Ian Holyer wrote:
> [...]
> As far as we can see, the problem boils down to a classic known problem: [...]
>
> let (x,y) = e in ...
>
> [...]
> I know of two solutions for handling it. One is for the compiler to generate
> special code for "let (x,y) = e in ..." where the code for evaluating e also
> updates x and y appropriately.
Just for reference: This solution corresponds to
Jan Sparud: Fixing Some Space Leaks without a Garbage Collector (FPCA-93)

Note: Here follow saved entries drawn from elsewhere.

(* ===== verification/LifecycleProps.v ===== *)
(** * Shutdown leaves nothing running (proofs about Lifecycle)

    A ledger replays the log: a task is spawned when it does not run and ended when it does. *)

From stdpp Require Import base gmap list strings.
From S2P Require Import Prelude Types Wire Samples ConfigTypes Config Control Lifecycle.

Definition ledger_step (o : option (gset Task)) (a : Act) : option (gset Task) :=
  running ← o;
  match a with
  | Spawned t => if decide (t ∈ running) then None else Some ({[t]} ∪ running)
  | Joined t | Aborted t | DropAborted t =>
      if decide (t ∈ running) then Some (running ∖ {[t]}) else None
  | _ => Some running
  end.

(** The tasks that run after the log, when every end is the end of a running task. *)
Definition ledger (l : list Act) : option (gset Task) := foldl ledger_step (Some ∅) l.

Definition kept (p : Process) : Prop := ledger (log p) = Some (handles p).

(** An act on one of the tasks [T]; the drain and the client are the driver's. *)
Definition about (T : gset Task) (a : Act) : Prop :=
  match a with
  | Spawned t | NotServing t | Stop t | Joined t | Aborted t | DropAborted t => t ∈ T
  | Drained | DropClient => DriverTask ∈ T
  | SocketBound | SocketDropped _ => False
  end.

Definition graceful (a : Act) : Prop :=
  match a with Aborted _ | DropAborted _ => False | _ => True end.

(** From [p] to [p'] the acts [l] ended exactly the tasks of [T] that were running. *)
Record closed (T : gset Task) (l : list Act) (p p' : Process) : Prop := mkClosed {
  closed_kept : kept p';
  closed_handles : handles p' = handles p ∖ T;
  closed_log : log p' = log p ++ l;
  closed_about : Forall (about T) l
}.

Definition closes {A} (T : gset Task) (m : procM A) : Prop :=
  forall p, kept p -> wp m (fun _ p' => exists l, closed T l p p') (fun _ _ => False) p.

(** A part of the shutdown, of the tasks [T]: without an error what it did satisfies [G]. *)
Definition ends_part (T : gset Task) (G : list Act -> Prop) (m : procM (Result unit)) (p : Process) : Prop :=
  kept p -> wp m (fun r p' => exists l, closed T l p p' /\ (r = Ok tt -> G l)) (fun _ _ => False) p.

Lemma ledger_snoc l a : ledger (l ++ [a]) = ledger_step (ledger l) a.
Proof. unfold ledger. by rewrite foldl_app. Qed.

(** A computation that always returns. *)
Lemma wp_sure {A} (m : procM A) (Q Q' : A -> Process -> Prop) (X : Interrupt -> Process -> Prop) p :
  wp m Q (fun _ _ => False) p -> (forall a p', Q a p' -> Q' a p') -> wp m Q' X p.
Proof. unfold wp. destruct (m p) as [[a|i] p']; [|done]. intros HQ Hk. by apply Hk. Qed.

(** ** Primitive steps *)

(** An act that neither starts nor ends a task. *)
Definition silent (a : Act) : bool :=
  match a with NotServing _ | Stop _ | Drained | DropClient => true | _ => false end.
Definition socket_act (a : Act) : bool :=
  match a with SocketBound | SocketDropped _ => true | _ => false end.

Lemma kept_note a p b : silent a -> kept p -> kept (mkProcess (handles p) b (log p ++ [a])).
Proof. unfold kept. intros Ha E. simpl. rewrite ledger_snoc, E. by destruct a. Qed.

Lemma kept_socket a p b : socket_act a -> kept p -> kept (mkProcess (handles p) b (log p ++ [a])).
Proof. unfold kept. intros Ha E. simpl. rewrite ledger_snoc, E. by destruct a. Qed.

(** [a] is the end of [t]. *)
Definition ended_by (a : Act) (t : Task) : Prop := a = Joined t \/ a = Aborted t \/ a = DropAborted t.

Lemma kept_ended a t p b :
  ended_by a t -> kept p -> t ∈ handles p -> kept (mkProcess (handles p ∖ {[t]}) b (log p ++ [a])).
Proof.
  unfold kept. intros Ha E Ht. simpl. rewrite ledger_snoc, E. simpl.
  destruct Ha as [->|[->| ->]]; simpl; by rewrite decide_True.
Qed.

Lemma closed_nil p : kept p -> closed ∅ [] p p.
Proof. intros. split; [done|set_solver|by rewrite app_nil_r|constructor]. Qed.

Lemma closed_trans T1 T2 l1 l2 p1 p2 p3 :
  closed T1 l1 p1 p2 -> closed T2 l2 p2 p3 -> closed (T1 ∪ T2) (l1 ++ l2) p1 p3.
Proof.
  intros [K1 H1' L1 A1] [K2 H2' L2 A2]. split; [done|set_solver|by rewrite L2, L1, app_assoc|].
  apply Forall_app; split; (eapply Forall_impl; [eassumption|]);
    intros []; simpl; set_solver.
Qed.

Lemma closed_weaken T T' l p p' :
  closed T l p p' -> T ⊆ T' -> handles p ∩ T' ⊆ T -> closed T' l p p'.
Proof.
  intros [K Hh L A] Hs Hr. split; [done| |done|].
  - rewrite Hh. apply set_eq. intros t. rewrite !elem_of_difference. set_solver.
  - eapply Forall_impl; [eassumption|]. intros []; simpl; set_solver.
Qed.

Lemma closed_ended a t p b :
  ended_by a t -> kept p -> t ∈ handles p ->
  closed {[t]} [a] p (mkProcess (handles p ∖ {[t]}) b (log p ++ [a])).
Proof.
  intros Ha K Ht. split; [by eapply kept_ended|done|done|].
  repeat constructor. destruct Ha as [->|[->| ->]]; simpl; set_solver.
Qed.

Lemma closed_note a T l p b p' :
  silent a -> about T a -> closed T l (mkProcess (handles p) b (log p ++ [a])) p' ->
  closed T (a :: l) p p'.
Proof.
  intros Ha Hab [K Hh L A]. split; [done|done| |by constructor].
  rewrite L. simpl. by rewrite <- app_assoc.
Qed.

ftp://ftp.cs.chalmers.se/pub/cs-reports/papers/sparud/spaceleak-fix.ps.gz
> The other is for the run time system to look for opportunities for eliminating
> indirection-like constructs such as "y = snd (e1,e2)" either in the garbage
> collector or in a low-priority background process.
And this one to
Philip Wadler "Fixing a space leak with a garbage collector"

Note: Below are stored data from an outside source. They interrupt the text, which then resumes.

(* ===== verification/Chain.v ===== *)
(** * The chain: descriptors and the CometBFT client
    (src/src/chain/descriptor.rs, src/src/chain/client.rs)

    CometBFT and the [tendermint_rpc] client are foreign: a call answers after a while, with an
    error or a response, or does not answer within the timeout. A height is a number up to
    [i64::MAX], as [tendermint::block::Height] keeps it. *)

From stdpp Require Import base gmap list strings pretty.
From S2P Require Import Prelude Types StdText Wire Samples ConfigTypes ProofId.

(** ** Messages of the chain (pulsarchain/verification/v1) *)

Record ProofKey : Set := mkProofKey { key_height : Z; key_index : Z }.

(** [chain_v1::ProofRecord]. *)
Record ChainProofRecord : Set := mkChainRecord {
  rec_proof_type : Z;
  rec_proof_hash : bytes;
  rec_public_inputs_hash : bytes;
  rec_verification_key_hash : bytes;
  rec_verification_id : bytes
}.
(** [chain_v1::FinalProofResult], the fields the crate reads. *)
Record FinalProofResult : Set := mkFinalProofResult {
  final_proof_type : Z;
  final_proof_hash : bytes;
  final_public_inputs_hash : bytes;
  final_verification_key_hash : bytes;
  final_verification_id : bytes;
  final_height : Z
}.

Inductive QueryProofState : Set :=
| StatePending (record : ChainProofRecord)
| StateFinalResult (record : FinalProofResult).

Record QueryProofResponse : Set := mkQueryProof
  { proof_key : option ProofKey; query_state : option QueryProofState }.

Record PageRequest : Set := mkPageRequest
  { page_key : bytes; page_offset : Z; page_limit : Z; count_total : bool; page_reverse : bool }.
Record QueryProofsByHeightRequest : Set := mkByHeightRequest
  { request_height : Z; request_pagination : option PageRequest }.
(** The pagination of a response: its [next_key]. *)
Record QueryProofsByHeightResponse : Set := mkByHeightResponse
  { page_proofs : list QueryProofResponse; page_next_key : option bytes }.

(** ** Descriptors *)

Definition COMPONENT_HASH_LEN : nat := 32.
Definition MAX_PROOFS_PER_BLOCK : Z := 256.

Record ChainProof : Set := mkChainProof
  { chain_verification_id : VerificationId; submission_height : Z; index_in_block : Z }.

Definition component_hash (name : string) (b : bytes) : Result (array COMPONENT_HASH_LEN) :=
  ok_or (array_of COMPONENT_HASH_LEN b)
    (InvalidChainContract (name +:+ " must be " +:+ pretty COMPONENT_HASH_LEN +:+ " bytes, got "
      +:+ pretty (length b))).

Definition validate_position (height index expected_height : Z) : Result unit :=
  if (height =? 0) || negb (height =? expected_height) then
    Err (InvalidChainContract ("invalid proof submission height " +:+ pretty height +:+ "; expected "
      +:+ pretty expected_height))
  else if MAX_PROOFS_PER_BLOCK <=? index then
    Err (InvalidChainContract ("proof index " +:+ pretty index +:+ " exceeds the per-block contract limit"))
  else Ok tt.

Section descriptor.
Context `{Sha256}.

Definition validate_descriptor (proof_type : Z) (proof_hash public_inputs_hash verification_key_hash
  verification_id : bytes) : Result VerificationId :=
  t ← proof_type_try_from proof_type;
  ph ← component_hash "proof_hash" proof_hash;
  ih ← component_hash "public_inputs_hash" public_inputs_hash;
  kh ← component_hash "verification_key_hash" verification_key_hash;
  expected ← verification_id_try_from verification_id;
  if negb (bool_decide (from_component_hashes t ph ih kh = expected)) then
    Err (VerificationIdMismatch expected)
  else Ok expected.

Definition validate_pending_descriptor (r : ChainProofRecord) : Result VerificationId :=
  validate_descriptor (rec_proof_type r) (rec_proof_hash r) (rec_public_inputs_hash r)
    (rec_verification_key_hash r) (rec_verification_id r).

Definition validate_final_descriptor (r : FinalProofResult) : Result VerificationId :=
  validate_descriptor (final_proof_type r) (final_proof_hash r) (final_public_inputs_hash r)
    (final_verification_key_hash r) (final_verification_id r).

Definition validate_final_position (r : FinalProofResult) (height index : Z) : Result unit :=
  if negb (final_height r =? height) then
    Err (InvalidChainContract "final proof result disagrees with its proof key height")
  else Ok tt.

Definition validate_query_proof (response : QueryProofResponse) (requested_height : Z)
  : Result (option ChainProof) :=
  key ← ok_or (proof_key response)
    (InvalidChainContract "proof query response is missing proof_key");
  _ ← validate_position (key_height key) (key_index key) requested_height;
  match query_state response with
  | Some (StatePending record) =>
      id ← validate_pending_descriptor record;
      Ok (Some (mkChainProof id (key_height key) (key_index key)))
  | Some (StateFinalResult record) =>
      _ ← validate_final_position record (key_height key) (key_index key);
      _ ← validate_final_descriptor record;
      Ok None
  | None => Err (InvalidChainContract "proof query response has no state")
  end.
End descriptor.

(** ** The client *)

Definition PROOFS_BY_HEIGHT_PATH : string := "/pulsarchain.verification.v1.Query/ProofsByHeight".
Definition QUERY_PAGE_SIZE : Z := 100.

(** What a call to CometBFT comes to; an error is its text. *)
Inductive Answer (T : Type) : Type :=
| TimedOut
| Answered (r : result string T).
Arguments TimedOut {T}.
Arguments Answered {T} r.

Definition with_timeout {T} (operation : string) (a : Answer T) : Result T :=
  match a with
  | TimedOut => Err (ChainError ("CometBFT " +:+ operation +:+ " timed out"))
  | Answered r => map_err ChainError r
  end.

Definition height_max : Z := 2 ^ 63 - 1.
(** [Height::try_from]; the text of its error is foreign. *)
Class HeightText := height_error : string.
Definition height_try_from `{HeightText} (h : Z) : result string Z :=
  if h <=? height_max then Ok h else Err height_error.

(** The responses of CometBFT, as far as the client reads them. *)
Record StatusResponse : Set := mkStatus { network : string; catching_up : bool; latest_block_height : Z }.
Record BroadcastResponse : Set := mkBroadcast
  { b_hash : bytes; b_code : Z; b_codespace : string; b_log : string }.
Record ValidatorsResponse : Set := mkValidators
  { v_block_height : Z; v_total : Z; v_pub_keys : list bytes }.
Record BlockResponse : Set := mkBlockResponse { h_height : Z; h_validators_hash : bytes }.
Record AbciQuery : Set := mkAbciQuery { q_height : Z; q_code : Z; q_log : string; q_value : bytes }.

Record PulsarClient : Set := mkClient { c_chain_id : string; c_rpc_url : string; c_timeout : Z }.

(** [PulsarClient::new]: building the HTTP client may fail. *)
Definition PulsarClient_new (http_build : string -> Z -> result string unit) (config : ChainConfig)
  : Result PulsarClient :=
  _ ← map_err ChainError (http_build (comet_rpc_url config) (request_timeout config));
  Ok (mkClient (chain_id config) (comet_rpc_url config) (request_timeout config)).

Record ChainStatus : Set := mkChainStatus { latest_height : Z }.

Definition client_status (client : PulsarClient) (answer : Answer StatusResponse) : Result ChainStatus :=
  status ← with_timeout "status" answer;
  if negb (bool_decide (network status = c_chain_id client)) then
    Err (ChainIdMismatch (c_chain_id client) (network status))
  else if catching_up status then Err (ChainError "CometBFT node is still catching up")
  else Ok (mkChainStatus (latest_block_height status)).

(** [str::is_char_boundary] *)
Definition is_char_boundary (s : bytes) (i : nat) : bool :=
  (i =? 0)%nat || (i =? length s)%nat ||
  match s !! i with Some c => negb ((128 <=? byte_to_Z c) && (byte_to_Z c <? 192)) | None => false end.

(** The loop that walks back to a boundary. *)
Fixpoint walk_back (s : bytes) (boundary : nat) : nat :=
  if is_char_boundary s boundary then boundary
  else match boundary with O => O | S b => walk_back s b end.

Definition bounded_text (value : string) (max_bytes : nat) : string :=
  if (length (text value) <=? max_bytes)%nat then value
  else of_text (take (walk_back (text value) max_bytes) (text value)).

Record BroadcastReceipt : Set := mkReceipt
  { transaction_hash : array 32; receipt_code : Z; codespace : string; log : string }.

Software Practice & Experience , 17(9):595-608, September 1987.
ftp://ftp.dcs.gla.ac.uk/pub/glasgow-fp/authors/Philip_Wadler/leak.dvi
AFAIK, Hugs uses none of these. Simple test (adapted from Wadler's paper):
------------------------------------------------------------------------
chop :: String -> (String,String)
chop [] = ([],[])
chop ('\n':xs) = ([],xs)
chop (x :xs) = let (f,s) = chop xs in (x:f, s)

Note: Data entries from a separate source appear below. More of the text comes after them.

Lemma exchange_spec self start request r :
  exchange self start request = Some (Ok r) <->
  exists cmd, started_as self cmd /\ len request <= u32_max /\
    spawn_result (start cmd) = Ok tt /\ has_stdin (start cmd) = true /\ has_stdout (start cmd) = true /\
    cancelled (start cmd) = false /\ cleanup_process (start cmd) = Ok tt /\
    exists body, exchange_bytes (start cmd) request = Ok body /\ from_slice body = Ok r.
Proof.
  unfold exchange. set (cmd := mkProcessCommand _ _ _). set (c := start cmd).
  transitivity (len request <= u32_max /\ spawn_result c = Ok tt /\ has_stdin c = true /\ has_stdout c = true /\
    cancelled c = false /\ cleanup_process c = Ok tt /\
    exists body, exchange_bytes c request = Ok body /\ from_slice body = Ok r); last first.
  { split; [intros W; by exists cmd|]. intros ([prog args env]&(Hp&Ha&He)&W). simpl in *. by subst. }
  unfold unavailable, protocol.
  destruct (Z.ltb_spec u32_max (len request)); [split; [by intros ?%noir_failure_not_ok|]; intros []; lia|].
  destruct (spawn_result c) as [[]|]; [|split; [by intros ?%noir_failure_not_ok|]; by intros (_&?&_)].
  destruct (has_stdin c); simpl; [|split; [by intros ?%noir_failure_not_ok|]; by intros (_&_&?&_)].
  destruct (has_stdout c); simpl; [|split; [by intros ?%noir_failure_not_ok|]; by intros (_&_&_&?&_)].
  destruct (cleanup_process c) as [[]|]; [|split; [by intros ?%noir_failure_not_ok|]; by intros (_&_&_&_&_&?&_)].
  destruct (cancelled c); [split; [by intros ?%noir_failure_not_ok|]; by intros (_&_&_&_&?&_)|].
  destruct (exchange_bytes c request) as [body|[]];
    [|split; [by intros ?%noir_failure_not_ok|]; by intros (_&_&_&_&_&_&?&?&_)..].
  destruct (from_slice body) as [r'|] eqn:Er; simpl.
  - split; [intros [= <-]; split_and!; eauto|]. intros (_&_&_&_&_&_&b&[= <-]&Eb).
    assert (r' = r) as -> by congruence. done.
  - split; [by intros ?%noir_failure_not_ok|]. intros (_&_&_&_&_&_&b&[= <-]&Eb). congruence.
Qed.

Lemma exchange_fails_well self start request : fails_well (exchange self start request) (fun _ => True).
Proof.
  unfold exchange, unavailable, protocol. repeat case_match; try done; by apply fails_well_failure.
Qed.

Lemma fields_complete l :
  Forall (fun f => length f = 32%nat) l -> fields (concat l) = mret l.
Proof.
  intros Hl. assert (len (concat l) mod 32 = 0) as E.
  { unfold len. induction Hl as [|x l Hx Hl IH]; [done|]. simpl. rewrite length_app, Hx, Nat2Z.inj_add.
    by rewrite <- Zplus_mod_idemp_r, IH. }
  unfold fields. rewrite E. simpl. by rewrite chunks_unique.
Qed.

Lemma noirM_bind_ok {A B} (m : noirM A) (f : A -> noirM B) b :
  m ≫= f = Some (Ok b) <-> exists a, m = Some (Ok a) /\ f a = Some (Ok b).
Proof.
  destruct m as [[a|e]|]; simpl; (split; [|intros (a'&[=]&E); by subst]); [eauto|done|done].
Qed.

Lemma classify_ok r v :
  classify_response r = Some (Ok v) <-> r = CircuitVerifyResponse (bool_decide (v = Valid)).
Proof.
  destruct r as [[]|m|]; simpl.
  - split; [intros [= <-]|]; [done|]. intros [= E]. by rewrite (bool_decide_eq_true_1 _ (eq_sym E)).
  - split; [intros [= <-]|]; [done|]. intros [= E]. symmetry in E. apply bool_decide_eq_false_1 in E.
    by destruct v.
  - split; [|done]. by intros ?%noir_failure_not_ok.
  - split; [|done]. by intros ?%noir_failure_not_ok.
Qed.

Lemma encode_request_ok p input_fields proof_fields request :
  encode_request p input_fields proof_fields = Some (Ok request) <->
  to_vec_named [build_command p input_fields proof_fields] = Ok request.
Proof.
  unfold encode_request. destruct (to_vec_named _); simpl.
  - unfold mret, noirM_ret. split; congruence.
  - split; [|done]. by intros ?%noir_failure_not_ok.
Qed.

Lemma build_command_asks p input_fields proof_fields :
  concat proof_fields = proof p -> concat input_fields = public_inputs p ->
  Forall (fun f => length f = 32%nat) proof_fields -> Forall (fun f => length f = 32%nat) input_fields ->
  asks_for p (build_command p input_fields proof_fields).
Proof. intros. split_and!; simpl; try done. by apply Forall_app. Qed.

surprise :: String -> String
surprise xs = let (f,s) = chop xs in f ++ "\nsurprise\n" ++ s
main :: IO ()
main = readFile "test.txt" >>= putStr . surprise
------------------------------------------------------------------------
Using this on a file test.txt with a very long first line (e.g. 100000
characters), Hugs runs out of heap space. Using the heap profiling option
-d, one can watch the heap increase in a linear manner.
GHC's behaviour is even worse: In addition to a large heap, the compiled
program needs *lots* of stack space, too. Comments (or excuses :-) from
Glasgow?
Space leaks like this are lurking in a lot of places in the standard
prelude, so it's quite funny that Hugs/GHC don't address this problem,
although solutions are known.
What's the behaviour of NHC/HBC in these cases?